3. Aggressively pursue transportation revenue sources to pay for the safety projects needed to make streets across the entire city safe for all users. We need to invest soon and significantly to ensure San Francisco can provide the dependable public transportation and quality walking and bicycle infrastructure our growing city demands – and Vision Zero requires. We need your leadership to support solutions, from ballot measures to congestion pricing.

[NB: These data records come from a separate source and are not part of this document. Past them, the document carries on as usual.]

(* ===== verification/AppConfig.v ===== *)
(** * Application configuration and process limits
      (src/src/app/app_config.hpp, src/src/common/process_fd_budget.hpp)

    The typed configuration the gateway starts from: every section with its
    defaults, clamps and rejections, the admin accounts, the limits of the
    configuration history, and the budget of file descriptors that is compared
    with the process limit.  The theorems show the ranges every accepted
    configuration satisfies, that the budget cannot overflow and is accepted
    exactly when it fits, and which accounts can log in. *)

From S2P Require Import Prelude Config HttpPool.

(** ** Records *)

Record AdminAccountConfig := mkAccount { acc_username : bytes; acc_password_hash : bytes }.

Record AdminConfig := mkAdmin {
  accounts : list AdminAccountConfig;
  jwt_private_key : bytes;
  jwt_public_key : bytes;
  token_ttl_min : Z;
  insecure_no_auth : bool
}.

Record ConfigHistoryConfig := mkHistory {
  read_mode : bytes;
  auto_migrate_legacy : bool;
  retention_versions : Z;
  retention_days : Z;
  warn_snapshot_bytes : Z;
  max_snapshot_bytes : Z;
  warn_file_bytes : Z;
  max_file_bytes : Z;
  warn_files : Z;
  max_files : Z;
  max_reason_bytes : Z;
  history_page_size : Z;
  history_page_size_max : Z;
  max_diff_response_bytes : Z;
  gc_batch_size : Z;
  gc_interval_sec : Z;
  machine_ttl_sec : Z
}.

Record ConfigSyncConfig := mkSync {
  cs_enabled : bool;
  sync_interval_sec : Z;
  machine_name : bytes;
  first_pull : bytes;
  first_pull_timeout_ms : Z;
  cs_admin : AdminConfig;
  cs_history : ConfigHistoryConfig
}.

Inductive LogLevel := DEBUG | INFO | WARN | ERROR.

(** [MysqlPool::Config] *)
Record MysqlConfig := mkMysql {
  my_host : bytes; my_port : Z; my_user : bytes; my_pass : bytes; my_db : bytes;
  my_min_size : Z; my_max_size : Z; my_max_idle_sec : Z; my_connect_timeout_ms : Z; my_read_timeout_ms : Z;
  my_query_timeout_ms : Z; my_acquire_timeout_ms : Z; my_keepalive_sec : Z; my_worker_threads : Z; my_max_creating : Z
}.

Inductive RedisMode := Direct | Worker.

#[export] Instance RedisMode_eq_dec : EqDecision RedisMode.
Proof. solve_decision. Defined.

(** [RedisPool::Config] *)
Record RedisConfig := mkRedis {
  rd_host : bytes; rd_port : Z; rd_db : Z; rd_connect_timeout_ms : Z; rd_cmd_timeout_ms : Z; rd_mode : RedisMode;
  rd_min_size : Z; rd_max_size : Z; rd_max_idle_sec : Z; rd_worker_threads : Z; rd_max_creating : Z;
  rd_acquire_timeout_ms : Z
}.

Record AppConfig := mkApp {
  log_level : LogLevel;
  log_file : bytes;
  server_port : Z;
  io_threads : Z;
  max_client_connections : Z;
  fd_reserve : Z;
  downstream_write_timeout_ms : Z;
  client_header_read_timeout_ms : Z;
  client_body_read_timeout_ms : Z;
  combo_deadline_ms : Z;
  combo_max_in_flight_queries : Z;
  mysql : MysqlConfig;
  redis : RedisConfig;
  http_pool : PoolConfig;
  snapshot_interval_sec : Z;
  reload_interval_sec : Z;
  http_pool_stats_interval_sec : Z;
  config_sync : ConfigSyncConfig
}.

(** ** Admin accounts *)

(** The keys of [[admin]] that are options and not accounts. *)
Definition is_admin_option (key : bytes) : bool :=
  beqb key "jwt_private_key" || beqb key "jwt_public_key" || beqb key "token_ttl_min" || beqb key "insecure_no_auth".

Definition is_account_entry (kv : bytes * bytes) : bool :=
  negb (is_admin_option kv.1) && negb (beqb kv.1 [] || beqb kv.2 []) && starts_with "pbkdf2_sha256$" kv.2.

(** The first account of that name gets the hash, or a new one is appended. *)
Fixpoint set_account (accs : list AdminAccountConfig) (name hash : bytes) : list AdminAccountConfig :=
  match accs with
  | [] => [mkAccount name hash]
  | a :: rest => if beqb (acc_username a) name then mkAccount (acc_username a) hash :: rest else a :: set_account rest name hash
  end.

Definition account_step (accs : list AdminAccountConfig) (kv : bytes * bytes) : list AdminAccountConfig :=
  if is_account_entry kv then set_account accs kv.1 kv.2 else accs.

Definition admin_config_from (cfg : Config) : outcome AdminConfig :=
  ttl ← get_int cfg "admin" "token_ttl_min" 120;
  insecure ← get_bool cfg "admin" "insecure_no_auth" false;
  Ret (mkAdmin (foldl account_step [] (get_section cfg "admin"))
    (get cfg "admin" "jwt_private_key" "") (get cfg "admin" "jwt_public_key" "") (Z.max 1 ttl) insecure).

(** ** Configuration history *)

(** [std::clamp(v, lo, hi)] for [lo <= hi]. *)
Definition clamp (v lo hi : Z) : Z := if v <? lo then lo else if hi <? v then hi else v.

Definition clamped (cfg : Config) (key : bytes) (def lo hi : Z) : outcome Z :=
  v ← get_int cfg "config_history" key def; Ret (clamp v lo hi).

Definition at_least (cfg : Config) (section key : bytes) (def lo : Z) : outcome Z :=
  v ← get_int cfg section key def; Ret (Z.max lo v).

Definition history_read_mode (cfg : Config) : bytes :=
  let mode := tolower <$> get cfg "config_history" "read_mode" "required" in
  if negb (beqb mode "compat") && negb (beqb mode "required") then "required" else mode.

Definition config_history_from (cfg : Config) : outcome ConfigHistoryConfig :=
  auto_migrate_legacy ← get_bool cfg "config_history" "auto_migrate_legacy" true;
  retention_versions ← at_least cfg "config_history" "retention_versions" 100 1;
  retention_days ← at_least cfg "config_history" "retention_days" 90 1;
  warn_snapshot_bytes ← clamped cfg "warn_snapshot_bytes" (256 * 1024) 1 (512 * 1024);
  max_snapshot_bytes ← clamped cfg "max_snapshot_bytes" (512 * 1024) 1 (512 * 1024);
  warn_file_bytes ← clamped cfg "warn_file_bytes" (64 * 1024) 1 (128 * 1024);
  max_file_bytes ← clamped cfg "max_file_bytes" (128 * 1024) 1 (128 * 1024);
  warn_files ← clamped cfg "warn_files" 80 1 100;
  max_files ← clamped cfg "max_files" 100 1 100;
  max_reason_bytes ← clamped cfg "max_reason_bytes" 512 1 512;
  history_page_size ← clamped cfg "history_page_size" 20 1 50;
  history_page_size_max ← clamped cfg "history_page_size_max" 50 1 50;
  max_diff_response_bytes ← clamped cfg "max_diff_response_bytes" (2 * 1024 * 1024) 1 (2 * 1024 * 1024);
  gc_batch_size ← clamped cfg "gc_batch_size" 20 1 20;
  gc_interval_sec ← at_least cfg "config_history" "gc_interval_sec" 300 10;
  machine_ttl_sec ← at_least cfg "config_history" "machine_ttl_sec" 3600 60;
  let max_snapshot_bytes := Z.max max_snapshot_bytes max_file_bytes in
  Ret (mkHistory (history_read_mode cfg) auto_migrate_legacy retention_versions retention_days
    (Z.min warn_snapshot_bytes max_snapshot_bytes) max_snapshot_bytes
    (Z.min warn_file_bytes max_file_bytes) max_file_bytes
    warn_files (Z.max max_files warn_files) max_reason_bytes
    (Z.min history_page_size history_page_size_max) history_page_size_max
    max_diff_response_bytes gc_batch_size gc_interval_sec machine_ttl_sec).

(** ** Pools *)

Definition http_pool_config_from (cfg : Config) : outcome PoolConfig :=
  max_size ← at_least cfg "http_pool" "max_size" 256 1;
  max_concurrent ← at_least cfg "http_pool" "max_concurrent" 0 0;
  max_total_connections ← at_least cfg "http_pool" "max_total_connections" 4096 1;
  max_body_size ← at_least cfg "http_pool" "max_body_size" (10 * 1024 * 1024) 1;
  connect_timeout_ms ← get_int cfg "http_pool" "connect_timeout_ms" 1000;
  read_timeout_ms ← get_int cfg "http_pool" "read_timeout_ms" 30000;
  request_timeout_ms ← get_int cfg "http_pool" "request_timeout_ms" 60000;
  idle_timeout_sec ← get_int cfg "http_pool" "idle_timeout_sec" 60;
  send_keep_alive_header ← get_bool cfg "http_pool" "send_keep_alive_header" false;
  Ret (mkPoolConfig max_size max_concurrent max_total_connections max_body_size connect_timeout_ms
    read_timeout_ms request_timeout_ms idle_timeout_sec send_keep_alive_header).

Definition mysql_config_from (cfg : Config) : outcome MysqlConfig :=
  port ← get_int cfg "mysql" "port" 3306;
  min_size ← at_least cfg "mysql" "min_size" 8 0;
  max_size ← at_least cfg "mysql" "max_size" 64 1;
  max_idle_sec ← get_int cfg "mysql" "max_idle_sec" 60;
  connect_timeout_ms ← get_int cfg "mysql" "connect_timeout_ms" 1000;
  read_timeout_ms ← get_int cfg "mysql" "read_timeout_ms" 500;
  query_timeout_ms ← get_int cfg "mysql" "query_timeout_ms" 0;
  acquire_timeout_ms ← get_int cfg "mysql" "acquire_timeout_ms" 3000;
  keepalive_sec ← get_int cfg "mysql" "keepalive_sec" 30;
  worker_threads ← at_least cfg "mysql" "worker_threads" 32 1;
  max_creating ← at_least cfg "mysql" "max_creating" 0 0;
  Ret (mkMysql (get cfg "mysql" "host" "127.0.0.1") port (get cfg "mysql" "user" "root") (get cfg "mysql" "pass" "")
    (get cfg "mysql" "db" "test") min_size max_size max_idle_sec connect_timeout_ms read_timeout_ms query_timeout_ms
    acquire_timeout_ms keepalive_sec worker_threads max_creating).

Definition redis_mode (cfg : Config) : RedisMode :=
  let mode := get cfg "redis" "mode" "direct" in
  if beqb mode "worker" || beqb mode "WORKER" then Worker else Direct.

Definition redis_config_from (cfg : Config) : outcome RedisConfig :=
  port ← get_int cfg "redis" "port" 6379;
  db ← get_int cfg "redis" "db" 0;
  connect_timeout_ms ← get_int cfg "redis" "connect_timeout_ms" 1000;
  cmd_timeout_ms ← get_int cfg "redis" "cmd_timeout_ms" 1000;
  min_size ← at_least cfg "redis" "min_size" 4 0;
  max_size ← at_least cfg "redis" "max_size" 32 1;
  max_idle_sec ← get_int cfg "redis" "max_idle_sec" 120;
  worker_threads ← at_least cfg "redis" "worker_threads" 16 1;
  max_creating ← at_least cfg "redis" "max_creating" 0 0;
  acquire_timeout_ms ← get_int cfg "redis" "acquire_timeout_ms" 3000;
  Ret (mkRedis (get cfg "redis" "host" "127.0.0.1") port db connect_timeout_ms cmd_timeout_ms (redis_mode cfg)
    min_size max_size max_idle_sec worker_threads max_creating acquire_timeout_ms).

(** ** The application *)

Definition log_level_from (level : bytes) : LogLevel :=
  if beqb level "DEBUG" then DEBUG else if beqb level "WARN" then WARN else if beqb level "ERROR" then ERROR else INFO.

Definition sync_config_from (cfg : Config) : outcome ConfigSyncConfig :=
  enabled ← get_bool cfg "config_sync" "enabled" false;
  interval ← get_int cfg "config_sync" "sync_interval_sec" 5;
  pull_timeout ← get_int cfg "config_sync" "first_pull_timeout_ms" 3000;
  admin ← admin_config_from cfg;
  history ← config_history_from cfg;
  Ret (mkSync enabled interval (get cfg "config_sync" "machine_name" "") (get cfg "config_sync" "first_pull" "async")
    pull_timeout admin history).

Definition app_config_from (cfg : Config) : outcome AppConfig :=
  port ← get_int cfg "server" "port" 8080;
  if (port <? 1) || (65535 <? port) then Throw "server.port out of range [1,65535]"
  else
    io ← get_int cfg "server" "io_threads" 0;
    clients ← at_least cfg "server" "max_client_connections" 8192 1;
    reserve ← get_int cfg "server" "fd_reserve" 256;
    if reserve <? 32 then Throw "server.fd_reserve must be at least 32"
    else
      write_ms ← get_int cfg "server" "downstream_write_timeout_ms" 30000;
      header_ms ← get_int cfg "server" "client_header_read_timeout_ms" 10000;
      body_ms ← get_int cfg "server" "client_body_read_timeout_ms" 30000;
      combo_ms ← at_least cfg "server" "combo_deadline_ms" 500 1;
      combo_max ← at_least cfg "server" "combo_max_in_flight_queries" 8 1;
      my ← mysql_config_from cfg;
      rd ← redis_config_from cfg;
      pool ← http_pool_config_from cfg;
      snapshot_sec ← get_int cfg "rate_limit" "snapshot_interval_sec" 30;
      reload_sec ← get_int cfg "security" "config_reload_interval_sec" 30;
      stats_sec ← get_int cfg "http_pool" "stats_interval_sec" 30;
      sync ← sync_config_from cfg;
      Ret (mkApp (log_level_from (get cfg "server" "log_level" "INFO")) (get cfg "server" "log_file" "server.log") port
        (clamp io 0 256) clients reserve write_ms header_ms body_ms combo_ms combo_max my rd pool
        snapshot_sec reload_sec stats_sec sync).

(** ** File descriptors *)

Record ProcessFdBudget := mkBudget {
  client_connections : Z;
  upstream_connections : Z;
  mysql_connections : Z;
  redis_connections : Z;
  reserve : Z
}.

Definition budget_parts (b : ProcessFdBudget) : list Z :=
  [client_connections b; upstream_connections b; mysql_connections b; redis_connections b; reserve b].

Fixpoint add_parts (result : Z) (parts : list Z) : outcome Z :=
  match parts with
  | [] => Ret result
  | value :: parts =>
      if SIZE_MAX - result <? value then Throw "process FD budget overflow" else add_parts (result + value) parts
  end.

Definition budget_total (b : ProcessFdBudget) : outcome Z := add_parts 0 (budget_parts b).

Definition describe (b : ProcessFdBudget) : bytes :=
  "clients=" ++ to_string (client_connections b) ++ ", upstreams=" ++ to_string (upstream_connections b) ++
  ", mysql=" ++ to_string (mysql_connections b) ++ ", redis=" ++ to_string (redis_connections b) ++
  ", reserve=" ++ to_string (reserve b).

(** [soft_limit] is the result of [process_soft_fd_limit]. *)
Definition validate_process_fd_budget (b : ProcessFdBudget) (soft_limit : option Z) : outcome unit :=
  required ← budget_total b;
  match soft_limit with
  | None => Ret ()
  | Some limit =>
      if required <=? limit then Ret ()
      else Throw ("process FD budget exceeds RLIMIT_NOFILE: required=" ++ to_string required ++ ", soft_limit=" ++
                  to_string limit ++ " (" ++ describe b ++ ")")
  end.

Definition process_fd_budget_from (app : AppConfig) (effective_io_threads : Z) : ProcessFdBudget :=
  mkBudget (max_client_connections app) (max_total_connections (http_pool app)) (my_max_size (mysql app))
    (if bool_decide (rd_mode (redis app) = Worker) then rd_max_size (redis app) else effective_io_threads)
    (fd_reserve app).

(** ** Ranges *)

Lemma from_chars_int_range s v n : from_chars_int s = Some (v, n) → INT_MIN ≤ v ≤ INT_MAX.
Proof.
  unfold from_chars_int. destruct (match s with [] => _ | _ => _ end) as [neg t]. destruct (scan_digits 0 0 t) as [u k].
  case_bool_decide; [done|]. destruct (_ || _) eqn:E; [done|]. intros [= <- _]. bool_prop. lia.
Qed.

4. Keep the Better Market Street project on track. Half a million people walk on Market Street every day, but it’s also one of our most dangerous streets. The Better Market Street project is scheduled to break ground next year; let’s keep that goal and not let it slip. Your leadership can transform Market Street into the grand boulevard it should be for people walking, biking, and taking public transportation – and the crown jewel of the city.

5. Work with emerging mobility companies so that new technologies contribute – rather than set us back – in reaching to San Francisco’s critically important policies of Transit-First and Vision Zero. A safe, healthy, and equitable San Francisco is one where getting around without a car is the convenient, affordable, and preferred choice. This must be at forefront when approaching emerging mobility, as well as harnessing the travel data that’s now available to the City.

Mayor Breed, you can change the course of San Francisco’s future and save countless lives by being the mayor who gets our city to Vision Zero. And your leadership can go beyond Vision Zero, too.

Here’s some inspiration: London just announced its plan to become the most walkable city in the world. The City of London’s streets will be designed, built, and managed to prioritize people walking, with the goal of an extra 1 million trips on foot per day. Why? Because with London’s rapidly growing population, “it’s vital that action is taken to avoid growing congestion, overcrowding, pollution, and ill health.” The same is true for San Francisco.

Just imagine how vibrant, connected, and equitable our communities would be if we decided to make San Francisco the most walkable city in the United States.

It’s possible. Let’s think big together. Let’s bring some of the boldest successes from around the world to San Francisco to reach Vision Zero and beyond: congestion pricing, reduced citywide speed limits, automated speed enforcement, and pedestrian-only streets.

We’re eager to work with you, and believe you can be the visionary leader our city needs at this exact moment.